▼▼▼

(* ===== verification/DriverThread.v ===== *)
(** * The loop of a thread of the throughput driver

    A thread that is not stopped makes its attachments in the order of its slots, gives
    each name once, deletes them in the same order, and ends. *)

From S2P Require Import Prelude GoStr GoNet ApiTypes SubnetStrategy Driver DriverWork DriverRun.
Import GoNet Driver DriverWork DriverRun.

Module DriverThread.

(** ** Deleting *)

Section Delete.
Context (F : Flags).

Lemma tryDelete_gives P na r k d :
  gives P (.= match (r_deletes r k).2 with None => true | Some e => IsNotFound e end) (tryDelete F na r k) d.
Proof.
  unfold tryDelete. destruct (r_deletes r k) as [[ti0 tif] [e|]]; cbn [snd];
    (apply gives_bind; [apply keeps_ObserveAt|]); intros [] d1 _ _; [destruct (IsNotFound e)|];
    (apply gives_bind; [apply keeps_Inc|]); intros; by apply gives_ret.
Qed.

(** The retries end at the first success or closing of [stopCh]. *)
Lemma keeps_withRetries P attempt (ok : nat → bool) stopped max fuel k wait d :
  (∀ k d, gives P (.= ok k) (attempt k) d) →
  (∃ j, k ≤ j < k + fuel ∧ (ok j = true ∨ stopped j = true))%nat →
  keeps P (withRetries fuel k attempt stopped wait max) d.
Proof.
  intros Ha. revert k wait d. induction fuel as [|fuel IH]; intros k wait d (j & Hj & Hend); [lia|].
  cbn [withRetries]. apply (keeps_bind_post _ _ _ _ (.= ok k)); [apply Ha|]. intros b d' -> _ _.
  destruct (ok k) eqn:Eok; [apply keeps_ret|]. destruct (stopped k) eqn:Est; [apply keeps_ret|].
  apply keeps_bind; [|intros; apply keeps_ret]. apply IH. exists j. split; [|done].
  destruct (decide (j = k)) as [->|]; [|lia]. rewrite Eok, Est in Hend. by destruct Hend.
Qed.

Definition but (w w' : VirtNetAttachment) : Prop := w' ≠ w.

(** A slot gets another index. *)
Lemma put_index vi si vn s s' d :
  nets_ok d → nth_z (virtNets d) vi = Some vn → nth_z (slots vn) si = Some s → slot_ok s' →
  runs (put_slot vi si s') d
    (λ _ d', nets_ok d' ∧ frame (but (MkVNA vi si)) d d' ∧ index_of d' (MkVNA vi si) = Some (nextIndex s')).
Proof.
  intros Hd Hvn Hs Hok'. assert (Hvi : 0 ≤ vi) by (apply (nth_z_is_Some (virtNets d)); by eexists).
  assert (Hsi : 0 ≤ si) by (apply (nth_z_is_Some (slots vn)); by eexists).
  assert (Hk : keeps (but (MkVNA vi si)) (put_slot vi si s') d).
  { eapply keeps_upd; [exact Hvn|]. intros (Hcd & Hsub & Hlen & Hss).
    split_and!; [split_and!; [done|done|cbn; by rewrite length_insert|cbn; by apply Forall_insert]|done|].
    intros sj Hne. cbn. unfold nth_z. destruct (Z.ltb_spec sj 0); [done|].
    rewrite list_lookup_insert_ne; [done|]. intros E. apply Hne. f_equal. lia. }
  apply Hk in Hd. destruct (runs_inv _ _ _ Hd) as ([] & d' & E & Hd' & Hfr). eapply runs_eq; [exact E|].
  split_and!; [done|done|]. injection E as <-. unfold index_of. cbn. rewrite nth_z_alter, decide_True, Hvn by done.
  cbn. rewrite nth_z_lookup in Hs |- * by done. rewrite list_lookup_insert_eq by by eapply lookup_lt_Some. done.
Qed.
Lemma jobs_launched F d addr01I nodes T :
  start F (singleNetwork A) (suffixBits E) (CreateSubnet E) (vni0 E) addr01I (sizes E) = Ok d →
  T = Z.min (foldr Z.add 0 (sizes E)) (threads A) →
  (waitAfterCreate (others A) ≠ 0 → num_attachments A ≤ foldr Z.add 0 (sizes E)) →
  ∃ jobs, make_jobs A E (shuffle (Intn2 E) (shuffle (Intn1 E) (all_slots (virtNets d)))) nodes T (seqZ 0 T) = Ok jobs ∧
    launched A E d jobs.
Proof.
  intros Hd HT Hfit.
  assert (H0 : Forall (Z.le 0) (sizes E)) by (eapply Forall_impl; [exact sizes_pos|]; cbn; intros; lia).
  destruct (start_ready F (singleNetwork A) _ _ _ _ _ _ H0 few_nets Hd) as (Hok & Hnamed & Hszs & Hjob).
  assert (Hsl : Z.of_nat (length (all_slots (virtNets d))) = foldr Z.add 0 (sizes E)).
  { by rewrite all_slots_length, Hszs by by rewrite Hszs. }
  destruct (decide (T ≤ 0)) as [HT0|HT0].
  { exists []. split; [rewrite (seqZ_nil 0 T); [done|lia]|]. unfold launched.
    split_and!; [done..|constructor|cbn [length]|done|constructor].
    pose proof (sum_pos _ sizes_pos). lia. }
  destruct (work_is_divided (Intn1 E) (Intn2 E) (virtNets d) T (num_attachments A)) as (works & Hw & Hc & Hnd & Hs);
    [done|done|lia|lia|].
  exists (zip_with (λ t w, MkJob w nodes (digits E) (numHere (num_attachments A) T t)
    (t + 1) T (roundRobin A) (negb (waitAfterCreate (others A) =? 0))) (seqZ 0 T) works).
  split; [apply make_jobs_zip; eapply Forall2_impl; [exact Hw|by intros t w [? _]]|].
  assert (Hlen : length (seqZ 0 T) = length works) by by eapply Forall2_length.
  set (jobs := zip_with _ _ _).
  assert (Ework : work <$> jobs = works).
  { unfold jobs. rewrite fmap_zip_with_r; [done|by intros|lia]. }
  assert (Enum : num <$> jobs = numHere (num_attachments A) T <$> seqZ 0 T).
  by (apply zip_with_first; [by intros|done]).
  assert (Hall : Forall (λ job, ∃ t, 0 ≤ t < T ∧ num job = numHere (num_attachments A) T t ∧ work job ≠ [] ∧
     justCreate job = negb (waitAfterCreate (others A) =? 0) ∧
     (num_attachments A ≤ Z.of_nat (length (all_slots (virtNets d))) → num job ≤ Z.of_nat (length (work job)))) jobs).
  { unfold jobs. assert (Hr : Forall (λ t, 0 ≤ t < T) (seqZ 0 T)) by (apply Forall_forall; intros t ?%elem_of_seqZ; lia).
    clear -Hw Hr. induction Hw as [|t w ts ws (_ & Hne & Hle) _ IH]; [constructor|]. apply Forall_cons in Hr as [Ht Hr].
    constructor; [|by apply IH]. by exists t. }
  unfold launched. rewrite Ework, Enum. split_and!; [done..| | | |].
  - apply Forall_forall. intros job Hj. rewrite Forall_forall in Hall.
    destruct (Hall _ Hj) as (t & Ht & En & Hne & _).
    assert (Hin : work job ∈ works) by (rewrite <- Ework; by apply list_elem_of_fmap_2).
    destruct (part_of works _ _ Hc Hnd Hin) as (Hndj & Hsub & Hlj).
    apply Hjob; [done|done|done| |lia].
    rewrite En. unfold numHere. split; [apply Z.div_pos; lia|]. apply Z.div_lt_upper_bound; nia.
  - rewrite <- (length_fmap work), Ework, <- Hlen, length_seqZ. lia.
  - done.
  - eapply Forall_impl; [exact Hall|]. intros job (t & _ & _ & _ & -> & Hle). split; [done|]. intros Hw0.
    apply Hle. rewrite Hsl. apply Hfit. intros E0. by rewrite E0 in Hw0.
Qed.
Lemma start_fails F single bits created vni0 addr01I ss msg :
  start F single bits created vni0 addr01I ss = Panic msg → ∃ sn, created sn = None.
Proof.
  intros H. assert (Hm : ∃ msg, make_nets F single bits created 0 vni0 addr01I ss = Panic msg).
  { unfold start in H. destruct (make_nets _ _ _ _ _ _ _ _); [done|by eexists]. }
  clear H msg. destruct Hm as [msg Hm]. revert msg Hm. generalize 0 as i. revert addr01I.
  induction ss as [|nsz ss IH]; intros addr i msg; cbn [make_nets]; [done|].
  assert (Hc : ∀ sn st msg, create_subnet created sn st = Panic msg → created sn = None).
  { intros sn st m. unfold create_subnet. by destruct (created sn). }
  destruct (make_net _ _ _ _ _ _ _) as [vn|m] eqn:En; [|intros _].
  - unfold mbind at 1, res_bind at 1. destruct (make_nets _ _ _ _ _ _ _ _) as [|m] eqn:Em; [done|intros _; by eapply IH].
  - unfold make_net in En. cbn zeta in En. unfold mbind at 1, res_bind at 1 in En.
    destruct (create_subnet _ _ "26") eqn:E1; [|by eexists; eapply Hc].
    destruct (0 <? _); [|done]. unfold mbind, res_bind in En. destruct (create_subnet _ _ "27") eqn:E2; [done|].
    by eexists; eapply Hc.
Qed.
(* ===== verification/DriverAddrs.v ===== *)
(** * Addresses and notifications in the throughput driver

    The driver's account of who has which address, and notifications that it does not
    expect. *)

From S2P Require Import Prelude GoStr GoNet ApiTypes Driver DriverWork DriverRun.
Import GoNet Driver DriverWork DriverRun.

Module DriverAddrs.

(** ** The owners of an address *)

Definition owners (a : gmap string (gset string)) (ip : string) : gset string := default ∅ (a !! ip).

(** An address that nobody has is not in the map. *)
Definition tidy (a : gmap string (gset string)) : Prop := map_Forall (λ _ s, s ≠ ∅) a.

(** The owners once [name] has moved from one address to another; an empty address is none. *)
Definition moved (old new name ip : string) (s : gset string) : gset string :=
  (if bool_decide (ip = old ∧ ip ≠ "") then s ∖ {[name]} else s) ∪
  (if bool_decide (ip = new ∧ ip ≠ "") then {[name]} else ∅).

Definition released (a : gmap string (gset string)) (old name : string) : gmap string (gset string) :=
  if String.eqb old "" then a else
    match a !! old with
    | None => a
    | Some s => if bool_decide (s ∖ {[name]} = ∅) then delete old a else <[old := s ∖ {[name]}]> a
    end.

Lemma released_owners a old name ip :
  owners (released a old name) ip = (if bool_decide (ip = old ∧ ip ≠ "") then owners a ip ∖ {[name]} else owners a ip).
Proof.
  unfold released. destruct (String.eqb_spec old "") as [->|Hne].
  { rewrite bool_decide_eq_false_2; [done|]. naive_solver. }
  destruct (decide (ip = old)) as [->|Hip].
  - rewrite bool_decide_eq_true_2 by done. unfold owners. destruct (a !! old) as [s|] eqn:E.
    + cbn. case_bool_decide as Hs; [by rewrite lookup_delete_eq, Hs|by rewrite lookup_insert_eq].
    + rewrite E. cbn. set_solver.
  - rewrite bool_decide_eq_false_2 by naive_solver. unfold owners. destruct (a !! old) as [s|]; [|done].
    case_bool_decide; [by rewrite lookup_delete_ne by done|by rewrite lookup_insert_ne by done].
Qed.

Lemma released_tidy a old name : tidy a → tidy (released a old name).
Proof.
  intros Ha. unfold released. destruct (String.eqb old ""); [done|]. destruct (a !! old) as [s|]; [|done].
  case_bool_decide; [by apply map_Forall_delete|by apply map_Forall_insert_2].
Qed.

(** A set with an element has more when it has another. *)
Lemma others_size (s : gset string) x : (1 < base.size ({[x]} ∪ s))%nat ↔ ∃ y, y ∈ s ∧ y ≠ x.
Proof.
  split.
  - intros Hs. destruct (set_choose_or_empty (s ∖ {[x]})) as [[y Hy]|He]; [exists y; set_solver|].
    assert (E : {[x]} ∪ s ⊆@{gset string} {[x]}).
    { clear Hs. intros y Hy. destruct (decide (y = x)); set_solver. }
    apply subseteq_size in E. rewrite size_singleton in E. lia.
  - intros (y & Hy & Hne). assert (E : {[x; y]} ⊆@{gset string} {[x]} ∪ s) by set_solver. apply subseteq_size in E.
    rewrite size_union, !size_singleton in E by set_solver. lia.
Qed.

Lemma alter_is_insert vi (g : VirtNet → VirtNet) nets vn :
  nth_z nets vi = Some vn → alter g (Z.to_nat vi) nets = <[Z.to_nat vi := g vn]> nets.
Proof.
  unfold nth_z. destruct (vi <? 0); [done|]. intros Hvn. apply list_eq. intros j.
  destruct (decide (j = Z.to_nat vi)) as [->|Hne].
  - rewrite list_lookup_alter_eq, list_lookup_insert_eq by by eapply lookup_lt_Some. by rewrite Hvn.
  - by rewrite list_lookup_alter_ne, list_lookup_insert_ne by done.
Qed.

(** When the address of an attachment changes it leaves the owners of the old address
    and joins those of the new one, nothing else changes, no empty set stays, and there is
    a warning exactly when somebody else owns the new address. *)
Lemma address_owners vi old new name d vn :
  nth_z (virtNets d) vi = Some vn → tidy (addrs vn) →
  runs (ipAddressChangedInNS vi old new name) d (λ _ d',
    ∃ a, virtNets d' = <[Z.to_nat vi := set_addrs a vn]> (virtNets d) ∧ tidy a ∧
      (∀ ip, owners a ip = moved old new name ip (owners (addrs vn) ip)) ∧
      multiOwnerWarnings d' =
        (if bool_decide (new ≠ "" ∧ set_Exists (.≠ name) (owners (addrs vn) new))
         then u32 (multiOwnerWarnings d + 1) else multiOwnerWarnings d)).
Proof.
  intros Hvn Ht. unfold ipAddressChangedInNS. apply runs_bind. eapply runs_eq; [by apply get_net_eq|]. cbn zeta.
  fold (released (addrs vn) old name). set (m := released (addrs vn) old name).
  pose proof (released_tidy (addrs vn) old name Ht) as Hm. fold m in Hm.
  pose proof (released_owners (addrs vn) old name) as Ho. fold m in Ho.
  destruct (String.eqb_spec new "") as [->|Hnew].
  - apply runs_modify. exists m. split_and!; [by apply alter_is_insert|done| |].
    + intros ip. rewrite Ho. unfold moved. rewrite (bool_decide_eq_false_2 (ip = "" ∧ _)) by naive_solver. set_solver.
    + rewrite bool_decide_eq_false_2; [done|]. naive_solver.
  - fold (owners m new). set (a := <[new := {[name]} ∪ owners m new]> m).
    assert (Ha : ∀ ip, owners a ip = moved old new name ip (owners (addrs vn) ip)).
    { intros ip. unfold moved. rewrite <- Ho. unfold owners at 1, a. destruct (decide (ip = new)) as [->|Hne].
      - rewrite lookup_insert_eq, bool_decide_eq_true_2 by done. cbn. set_solver.
      - rewrite lookup_insert_ne, bool_decide_eq_false_2 by naive_solver. unfold owners. set_solver. }
    assert (Hw : (1 < base.size ({[name]} ∪ owners m new))%nat ↔
      new ≠ "" ∧ set_Exists (.≠ name) (owners (addrs vn) new)).
    { rewrite others_size, Ho. case_bool_decide; unfold set_Exists; set_solver. }
    assert (Hta : tidy a) by (apply map_Forall_insert_2; [set_solver|done]).
    apply runs_bind, runs_modify. destruct (Nat.ltb_spec 1 (base.size ({[name]} ∪ owners m new))) as [Hlt|Hge].
    + apply runs_modify. exists a. split_and!; [by apply alter_is_insert|done|done|].
      rewrite bool_decide_eq_true_2 by by apply Hw. done.
    + apply runs_ret. exists a. split_and!; [by apply alter_is_insert|done|done|].
      rewrite bool_decide_eq_false_2; [done|]. rewrite <- Hw. lia.
Qed.

(** ** Notifications of other namespaces *)

(** The notification of an attachment of another namespace, on a subnet with the name of
    one of the run's, changes nothing when its slot annotation is a slot of that network,
    and ends the process otherwise. *)
Lemma foreign_notifications (F : Flags) now na notes vi vn si d :
  Namespace (na_meta na) ≠ runID F →
  subnetToVirtNet d !! SubnetOf (na_Spec na) = Some vi → nth_z (virtNets d) vi = Some vn →
  Atoi (default "" (notes !! slotKey)) = Some si →
  Attachment_OnAdd F now na (Some notes) d =
    if bool_decide (0 ≤ si < Z.of_nat (length (slots vn))) then Ok (tt, d) else Panic "index out of range".
Proof.
  intros Hns Hvi Hvn Hsi. unfold Attachment_OnAdd. unfold mbind at 1, M_bind, get. rewrite Hvi, Hsi.
  unfold mbind at 1, M_bind. case_bool_decide as Hs; rewrite <- nth_z_is_Some in Hs.
  - destruct Hs as [s Hs]. rewrite (get_slot_eq d vi si vn s) by done.
    unfold observeState, mbind, M_bind. rewrite (get_slot_eq d vi si vn s) by done.
    rewrite (proj2 (String.eqb_neq _ _) Hns). by rewrite orb_true_r.
  - unfold get_slot, mbind, M_bind. rewrite (get_net_eq d vi vn) by done.
    destruct (nth_z (slots vn) si); [by destruct Hs|done].
Qed.
End DriverAddrs.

▲▲▲

■ AIM OF THE EXERCISE
Your answer must be the lines above from the one containing "- rewrite list_lookup_alter_eq, list_lookup_insert_eq" to the one containing "- fold (owners", both included, restated word for word.

■ SOLUTION
  - rewrite list_lookup_alter_eq, list_lookup_insert_eq by by eapply lookup_lt_Some. by rewrite Hvn.
  - by rewrite list_lookup_alter_ne, list_lookup_insert_ne by done.
Qed.

(** When the address of an attachment changes it leaves the owners of the old address
    and joins those of the new one, nothing else changes, no empty set stays, and there is
    a warning exactly when somebody else owns the new address. *)
Lemma address_owners vi old new name d vn :
  nth_z (virtNets d) vi = Some vn → tidy (addrs vn) →
  runs (ipAddressChangedInNS vi old new name) d (λ _ d',
    ∃ a, virtNets d' = <[Z.to_nat vi := set_addrs a vn]> (virtNets d) ∧ tidy a ∧
      (∀ ip, owners a ip = moved old new name ip (owners (addrs vn) ip)) ∧
      multiOwnerWarnings d' =
        (if bool_decide (new ≠ "" ∧ set_Exists (.≠ name) (owners (addrs vn) new))
         then u32 (multiOwnerWarnings d + 1) else multiOwnerWarnings d)).
Proof.
  intros Hvn Ht. unfold ipAddressChangedInNS. apply runs_bind. eapply runs_eq; [by apply get_net_eq|]. cbn zeta.
  fold (released (addrs vn) old name). set (m := released (addrs vn) old name).
  pose proof (released_tidy (addrs vn) old name Ht) as Hm. fold m in Hm.
  pose proof (released_owners (addrs vn) old name) as Ho. fold m in Ho.
  destruct (String.eqb_spec new "") as [->|Hnew].
  - apply runs_modify. exists m. split_and!; [by apply alter_is_insert|done| |].
    + intros ip. rewrite Ho. unfold moved. rewrite (bool_decide_eq_false_2 (ip = "" ∧ _)) by naive_solver. set_solver.
    + rewrite bool_decide_eq_false_2; [done|]. naive_solver.
  - fold (owners m new). set (a := <[new := {[name]} ∪ owners m new]> m).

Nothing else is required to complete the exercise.